The modern method employed to test gender is to measure the amount of testosterone in an athlete’s body. Females possessing testosterone levels in men’s range are rendered ineligible to contest in women’s game. The production of testosterone differs from individual to individual. Male athletes have higher testosterone levels than other men.
So female athletes with a higher testosterone level tend to perform better than their counterparts. If a woman with a higher testosterone level cannot compete then what about men with lower testosterone level? Even though the consumption of synthetic testosterone is a crime, is possessing a naturally higher level of testosterone wrong?
Usain Bolt has an athletic body that allows him to run faster and jump longer. Is he penalized for that physical advantage? Then why should a woman with a physical advantage be penalized?
To conclude even though science can give circumstantial evidence on which gender a person may belong to, but it can never conclusively draw a line between males and females.
The earliest case of a gender based controversy was of a Polish athlete named Stanis?awa Walasiewicz who won a gold medal in the women’s 100m at the 1932 Summer Olympics, but who after her death was found to have had a partially developed penis.

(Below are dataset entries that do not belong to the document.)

(* ===== verification/RetentionProps.v ===== *)
(** * The spool under retention

    Runs of the writer in which [Reap] deletes segments refine a log that loses
    packets at its old end only: nothing else that was durable is lost, and no
    gpidx is given twice, as long as one sealed segment is left. *)

From S2P Require Import Prelude Bytes GoIO Pcapio Os Durable Dir Runs Json Manifest Recover Spool Janitor SpoolSpec SpoolProof RecoverProof RestartProof SpoolProps Blind Retention ReapProof.

(** ** Runs *)

Inductive revent : Type :=
  | RSpool (e : event)
  | RReap (maxBytes n : Z)
  | RReapCrash (maxBytes : Z).   (** the host crashes while segments are deleted *)

(** One of the sealed segments that [w] knew is left, if it knew any. *)
Definition spared (c : Config) (w : Writer) (s : fs) : Prop :=
  sealed w = ∅ \/ exists q, is_Some (sealed w !! q) /\ is_Some (fs_dir s !! segmentName (SrcID c) q).

Inductive rstep (c : Config) : conf -> revent -> conf -> Prop :=
  | rstep_spool k e k' : step c k e k' -> rstep c k (RSpool e) k'
  | rstep_reap w s faults clock rand maxBytes n w' wd :
      Forall crash_only faults ->
      Reap maxBytes (w, World s faults clock rand) = (Ret n, (w', wd)) -> spared c w (w_fs wd) ->
      rstep c (Conf (Some w) s) (RReap maxBytes n) (Conf (Some w') (w_fs wd))
  | rstep_reap_crash w s faults clock rand maxBytes w' wd s' :
      Forall crash_only faults ->
      Reap maxBytes (w, World s faults clock rand) = (Crashed, (w', wd)) -> spared c w (w_fs wd) ->
      crash_fs (w_fs wd) s' ->
      rstep c (Conf (Some w) s) (RReapCrash maxBytes) (Conf None s').

(** ** The abstract log *)

(** The packets from gpidx [r_base] on; those below [r_oldest] may go at a crash. *)
Record rlog : Type := RLog { r_base : Z; r_oldest : Z; r_packets : list PcapRecord; r_durable : Z }.

Inductive rlog_step : rlog -> revent -> rlog -> Prop :=
  | rlog_start b o ps d ps' d' :
      ps' `prefix_of` ps -> d <= d' <= b + len ps' ->
      rlog_step (RLog b o ps d) (RSpool EvStart) (RLog b b ps' d')
  | rlog_write b o ps d r d' :
      d <= d' <= b + len ps + 1 ->
      rlog_step (RLog b o ps d) (RSpool (EvWrite r (b + len ps))) (RLog b o (ps ++ [stored r]) d')
  | rlog_tick b o ps d d' :
      d <= d' <= b + len ps -> rlog_step (RLog b o ps d) (RSpool EvTick) (RLog b o ps d')
  | rlog_crash b o ps d rs b' ps' d' :
      b <= b' <= o -> ps' `prefix_of` drop (Z.to_nat (b' - b)) (ps ++ rs) -> d <= d' <= b' + len ps' ->
      rlog_step (RLog b o ps d) (RSpool (EvCrash rs)) (RLog b' b' ps' d')
  | rlog_reap b o ps d maxBytes n o' :
      0 <= n -> (n = 0 -> o' = o) -> (0 < n -> 0 < maxBytes /\ o < o') -> o' <= d ->
      rlog_step (RLog b o ps d) (RReap maxBytes n) (RLog b o' ps d)
  | rlog_reap_crash b o ps d maxBytes b' ps' d' :
      b <= b' <= d -> ps' `prefix_of` drop (Z.to_nat (b' - b)) ps -> d <= d' <= b' + len ps' ->
      rlog_step (RLog b o ps d) (RReapCrash maxBytes) (RLog b' b' ps' d').

(** ** Lemmas *)

Section Refine.
Context (c0 : Config).
Abbreviation c := (applyDefaults c0).
Abbreviation src := (SrcID c).
Abbreviation disk := (spool_disk (SrcID c) (Snaplen c) (LinkType c)).

Definition ghost_rlog (g : ghost) (o : Z) : rlog := RLog (base g) o (hist g) (durable_end g).

Definition rrel (k : conf) (l : rlog) : Prop :=
  match k with
  | Conf (Some w) s => exists g G n, retained c g G n w s /\ spares n g /\ ghost_rlog g (oldestGpidx w) = l
  | Conf None s => exists g, disk g s /\ crash_fs s s /\ ghost_rlog g (base g) = l
  end.

Lemma durable_le g : ghost_ok (Snaplen c) (LinkType c) g -> durable_end g <= base g + len (hist g).
Proof.
  intros Hg. rewrite <-(next_hist c0 g Hg). unfold durable_end, next_gpidx, gs_end, len. pose proof (ok_sync _ _ _ Hg). lia.
Qed.

Lemma spares_le k g : spares k g -> (k <= length (g_closed g))%nat.
Proof. intros []; lia. Qed.

Lemma spares_seals k g g' : spares k g -> seals g g' -> spares k g'.
Proof. intros Hs [_ [t Ht]]. unfold spares in *. rewrite Ht, length_app. destruct Hs; [by left|right; lia]. Qed.

(** The oldest segment stays the oldest. *)
Lemma oldest_grows k g g' :
  spares k g -> seals g g' -> base g' = base g ->
  first_start (drop k (g_segs g')) = first_start (drop k (g_segs g)).
Proof.
  intros Hs [_ [t Ht]] Hb. destruct Hs as [->|Hk]; [exact Hb|].
  destruct (lookup_lt_is_Some_2 _ _ Hk) as [x Hx].
  rewrite (drop_S (g_segs g) x k) by (by apply lookup_app_l_Some).
  rewrite (drop_S (g_segs g') x k); [done|]. unfold g_segs. rewrite Ht. by do 2 apply lookup_app_l_Some.
Qed.

Lemma oldest_mono g j k :
  ghost_ok (Snaplen c) (LinkType c) g -> (j <= k <= length (g_closed g))%nat ->
  first_start (drop j (g_segs g)) <= first_start (drop k (g_segs g)).
Proof.
  intros Hg Hjk. destruct (decide (j = k)) as [->|Hne]; [lia|].
  pose proof (first_start_lt c g j k Hg ltac:(lia)). lia.
Qed.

Dora Ratjen a German athlete competed in the European Championship games as a female but was later found to be a male. The ambiguity in his genitals made his parents bring him up as a female even though he himself felt like a male.

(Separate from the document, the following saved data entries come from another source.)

(* ===== verification/ReaderProof.v ===== *)
(** * The tailing reader returns durable packets

    What the reader does on a directory that satisfies the spool's invariant: its
    view holds durable segments only, and [Next] returns the packet at its
    position, or says that nothing advertised covers it. *)

From S2P Require Import Prelude Bytes GoIO Pcapio Os Durable Dir Runs Json Manifest Recover Spool SpoolSpec SpoolProof RecoverProof RestartProof SpoolProps Reader.

(** ** Skipping records *)

Lemma skip_records_run snap recs pre t n :
  is_uint 32 snap -> Forall (wf_record snap) recs -> (n <= length recs)%nat ->
  len pre + len (enc_records recs) < 2 ^ 63 ->
  skip_records (file_ReaderAt (pre ++ enc_records recs ++ t)) n (len pre) =
    (len pre + len (enc_records (take n recs)), None).
Proof.
  intros Hs Hrecs. revert pre n. induction Hrecs as [|r recs Hr Hrecs IH]; intros pre n Hn Hl.
  { cbn in Hn. replace n with 0%nat by lia. cbn. by rewrite Z.add_0_r. }
  destruct n as [|n]; [cbn; by rewrite Z.add_0_r|]. cbn [length] in Hn. cbn [skip_records take].
  rewrite !enc_records_cons. rewrite enc_records_cons, len_app in Hl. rewrite len_app.
  assert (file_ReaderAt (pre ++ (PcapRecord_bytes r ++ enc_records recs) ++ t) (len pre) 16%nat =
    Ok (PcapRecord_header r)) as ->.
  { unfold PcapRecord_bytes. rewrite <-!app_assoc. by apply file_ReaderAt_app. }
  rewrite (record_header_fields snap) by done. cbn [fst].
  pose proof (len_PcapRecord_bytes r) as Hb. unfold PcapRecord_Size, RecordHeaderLen in *.
  pose proof (len_nonneg pre). pose proof (len_nonneg (Data r)). pose proof (len_nonneg (enc_records recs)).
  rewrite i64_small by lia. specialize (IH (pre ++ PcapRecord_bytes r) n). rewrite len_app, Hb, <-!app_assoc in IH.
  rewrite <-app_assoc, IH by lia. pair_lia.
Qed.

#[export] Instance by_StartGpidx_total : Total by_StartGpidx.
Proof. intros x y. unfold by_StartGpidx. lia. Qed.

#[export] Instance by_StartGpidx_trans : Transitive by_StartGpidx.
Proof. intros x y z. unfold by_StartGpidx. lia. Qed.

(** ** Descriptors of others *)

(** Every open descriptor in [P] stays as it is. *)
Definition kept_fds (P : nat -> Prop) (s s' : fs) : Prop :=
  forall fd d, P fd -> fs_fds s !! fd = Some d -> fs_fds s' !! fd = Some d.

Lemma kept_fds_refl P s : kept_fds P s s.
Proof. by intros fd d. Qed.

#[local] Hint Resolve kept_fds_refl : core.

Lemma kept_fds_trans P s1 s2 s3 : kept_fds P s1 s2 -> kept_fds P s2 s3 -> kept_fds P s1 s3.
Proof. intros H1 H2 fd d Hp Hd. by apply H2, H1. Qed.

Lemma kept_fds_mono (P Q : nat -> Prop) s s' : (forall fd, Q fd -> P fd) -> kept_fds P s s' -> kept_fds Q s s'.
Proof. intros HQ Hk fd d Hp. by apply Hk, HQ. Qed.

Lemma kept_fds_all P s s' : kept_fds (fun _ => True) s s' -> kept_fds P s s'.
Proof. by apply kept_fds_mono. Qed.

Lemma kept_fds_open ino app s P : fs_wf s -> kept_fds P s (open_ino ino app s).2.
Proof.
  intros Hwf fd d _ Hd. cbn. rewrite lookup_insert_ne; [done|]. intros <-. apply (wf_fds s Hwf) in Hd. lia.
Qed.

Lemma kept_fds_close P s fd : ~ P fd -> kept_fds P s (set_fds (delete fd) s).
Proof. intros Hn fd' d HP Hd. cbn. rewrite lookup_delete_ne; [done|]. by intros ->. Qed.

(** The directory without the versions that a crash may bring back. *)
Definition current (s : fs) : fs := Fs (fs_inodes s) (fs_dir s) [] (fs_fds s) (fs_next s).

Lemma idle_current s s' : idle s s' -> idle (current s) (current s').
Proof. by intros []. Qed.

Lemma holds_current s n P : holds s n P -> holds (current s) n P.
Proof. intros H d Hd. apply list_elem_of_singleton in Hd as ->. apply H. left. Qed.

Lemma dir_current hd dur spec P s : dir_inv hd dur spec P s -> dir_inv hd dur spec P (current s).
Proof.
  assert (forall d, d ∈ versions (current s) -> d ∈ versions s) as Hv.
  { intros d Hd. apply list_elem_of_singleton in Hd as ->. left. }
  intros [[[Hi Hd Hf] Hap Hh Ht Hsp] Hfs Hp]. split; [split|..].
  - split; [done| |done]. intros d n ino H. by apply Hd, Hv.
  - intros ino d Hn H. by apply (Hap ino d Hn), Hv.
  - by apply holds_current.
  - by apply holds_current.
  - intros d ino H. by apply (Hsp d ino), Hv.
  - intros n Hn. by apply holds_current, Hfs.
  - intros d d' n m ino H1 H2. apply (Hp d d' n m ino); by apply Hv.
Qed.

Section Reader.
Context (c : Config) (F : fault -> Prop) (HF : ~ can_fail F).

Abbreviation src := (SrcID c).
Abbreviation snap := (Snaplen c).
Abbreviation link := (LinkType c).
Abbreviation gname := (gs_name src).
Abbreviation gbytes := (gs_bytes snap link).
Abbreviation disk := (spool_disk src snap link).

(** A directory as a running writer has it now, whatever a crash would make of it. *)
Definition served (g : ghost) (s : fs) : Prop := disk g (current s) /\ man_whole c g s /\ fs_wf s.

(** [seg] describes durable packets, at their place in the chain. *)
Definition shown (g : ghost) (seg : Segment) : Prop :=
  exists x j b, seg = gs_entry src b j x /\ durable_seg g x j.

Lemma durable_in g x j : durable_seg g x j -> x ∈ g_segs g.
Proof. intros (_ & [Hx|(-> & _)]); [by apply closed_in_segs|apply act_in_segs]. Qed.

Lemma served_idle g s s' : served g s -> idle s s' -> served g s'.
Proof.
  intros ([Hg Hd] & Hm & Hwf) Hid. split; [split; [done|by eapply dir_idle, idle_current]|].
  split; [|by eapply idle_wf]. unfold man_whole in *. by rewrite (idle_content _ _ _ Hid).
Qed.

Lemma served_wf g s : served g s -> fs_wf s.
Proof. by intros (_ & _ & ?). Qed.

Recently, Pinky Pramanik of India was accused of rape and medical research found her to posses a semi-developed phallus. But doctors have split opinions on whether she is a male or a female.
Santhi Soundarajan of Tamil Nadu was considered to not to posses the sexual characters of a female and hence was banned. She actually had XY chromosomes but suffered from Androgen Insensitivity Syndrome which made her a female.

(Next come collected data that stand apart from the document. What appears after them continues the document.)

Lemma lines_of_partial s t : lines_of (lines_of [] s).2 t = lines_of [] ((lines_of [] s).2 ++ t).
Proof.
  assert (forall cur, Forall (fun b => b <> x0a) cur -> Forall (fun b => b <> x0a) (lines_of cur s).2) as Hr.
  { induction s as [|b s IH]; intros cur Hc; cbn; [done|]. case_decide.
    - specialize (IH [] (Forall_nil_2 _)). by destruct (lines_of [] s).
    - apply IH, Forall_app. by split; [|constructor]. }
  specialize (Hr [] (Forall_nil_2 _)). rewrite lines_of_app. revert Hr. generalize (lines_of [] s).2. intros r Hr.
  assert (forall cur, lines_of cur r = ([], cur ++ r)) as ->.
  { induction Hr as [|b r Hb Hr IH]; intros cur; cbn; [by rewrite app_nil_r|].
    rewrite decide_False by done. by rewrite IH, <-app_assoc. }
  cbn. by destruct (lines_of r t).
Qed.

Lemma lines_of_length cur s : (length (lines_of cur s).2 <= length cur + length s)%nat.
Proof.
  revert cur; induction s as [|b s IH]; intros cur; cbn; [lia|]. case_decide.
  - specialize (IH []). destruct (lines_of [] s). cbn in *. lia.
  - specialize (IH (cur ++ [b])). rewrite length_app in IH. cbn in IH. lia.
Qed.

(** The frames [ks] relay [lines]. *)
Definition relays (lines : list (list byte)) (ks : list Frame) : Prop :=
  f_Payload <$> ks = filter (fun l => Valid l = true) lines /\
  Forall (fun f => f_Type f = FrameTLSKeylog /\ f_Flags f = 0 /\ f_BaseGpidx f = 0) ks.

Lemma relays_app l1 l2 k1 k2 : relays l1 k1 -> relays l2 k2 -> relays (l1 ++ l2) (k1 ++ k2).
Proof.
  intros [H1 H2] [H3 H4]. split; [by rewrite fmap_app, filter_app, H1, H3|]. by apply Forall_app.
Qed.

Lemma relays_nil : relays [] [].
Proof. by split. Qed.

Lemma relays_invalid line : Valid line = false -> relays [line] [].
Proof. intros Hv. split; [|done]. by rewrite filter_cons_False by congruence. Qed.

Lemma relays_valid line q src : Valid line = true -> relays [line] [mkFrame FrameTLSKeylog 0 src 0 q line].
Proof. intros Hv. split; [by rewrite filter_cons_True|by repeat constructor]. Qed.

Lemma Valid_blank l : TrimSpace l = [] -> Valid l = false.
Proof. unfold Valid. by intros ->. Qed.

(** ** The relay of one file *)

Section Relay.
Context (F : fault -> Prop) (pre : list byte).

Definition relayed (lines : list (list byte)) (fs : list Frame) (s0 : streamer) (o : outcome unit) (s : streamer) : Prop :=
  exists ks, sends pre (fs ++ ks) s /\ st_srcID s = st_srcID s0 /\ compress s = compress s0 /\
    match o with
    | Ret _ => relays lines ks /\ (quiet_line (out s0) -> quiet_line (out s))
    | Fail _ => (exists l', l' `prefix_of` lines /\ relays l' ks) /\ ~ quiet_line (out s0)
    | Crashed => F FCrash /\ exists l', l' `prefix_of` lines /\ relays l' ks
    end.

Lemma relayed_app lines ls fs k1 s0 s1 o s :
  relays lines k1 -> sends pre (fs ++ k1) s1 -> st_srcID s1 = st_srcID s0 -> compress s1 = compress s0 ->
  (quiet_line (out s0) -> quiet_line (out s1)) ->
  relayed ls (fs ++ k1) s1 o s -> relayed (lines ++ ls) fs s0 o s.
Proof.
  intros Hr Hs Hi Hc Hq (ks & Hs' & Hi' & Hc' & Ho). exists (k1 ++ ks). rewrite app_assoc.
  split; [done|]. split; [congruence|]. split; [congruence|].
  assert (forall l', l' `prefix_of` ls -> relays l' ks ->
    exists l'', l'' `prefix_of` lines ++ ls /\ relays l'' (k1 ++ ks)) as Hl.
  { intros l' Hp Hl'. exists (lines ++ l'). split; [by apply prefix_app|by apply relays_app]. }
  destruct o as [u|e|].
  - destruct Ho as [Ho Hq']. split; [by apply relays_app|auto].
  - destruct Ho as [(l' & Hp & Hl') Hq']. split; [by eapply Hl|auto].
  - destruct Ho as [HF (l' & Hp & Hl')]. split; [done|by eapply Hl].
Qed.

Gender testing in the modern era
There is opaqueness in the process of testing one’s gender, since revealing such sensitive information is deemed to be an invasion of an individual’s privacy. There is no clear consensus on how gender should be determined, even among scientists.
Bruce Kidd, an erstwhile Olympian who is a professor in Kinesiology and physical education at the University of Toronto, believes that an individual should be vested the luxury of naming one’s gender if the idea of self-expression is to mean anything.
The idea of gender testing is to preserve the purity in female sports while giving females a fair chance of winning. But in actuality women are humiliated, discriminated and demoralized by the process. Caster Semenya, who had her gender questioned, according to the former British hurler Collin Jackson, intentionally finished second in the 800m race in 2012 Summer Olympics, in order to avoid having her gender questioned, once again.
Just as men who outperform men are considered to be supermen, superwomen who outdo all women needs be recognized instead of having their gender questioned. The natural maleness in a female should not deprive her a chance of competing.
Gender tests should be performed only to exclude men from women’s competitions. Even though no man has been caught masquerading in a woman’s sport hither to, the test to verify gender should exclusively be done to check whether an athlete is a male and should not be carried out to test whether an athlete is a female. If an individual cannot be considered a complete male then she should be allowed to continue to play the particular sport.
Movements worldwide, clamour for the right of an individual to name his/her gender. Though a man claiming to be a woman is unfair in sports, letting an intersex name his/her gender cannot be deemed unfair since an intersex cannot be clearly identified as a male or a female.
If policies of free and fair competition are to have some meaning, then women born with physical disorders should not be side-lined. A woman if she grew up as a woman and considers herself a woman, and no matter what, she should be deemed a female in the realm of sports too.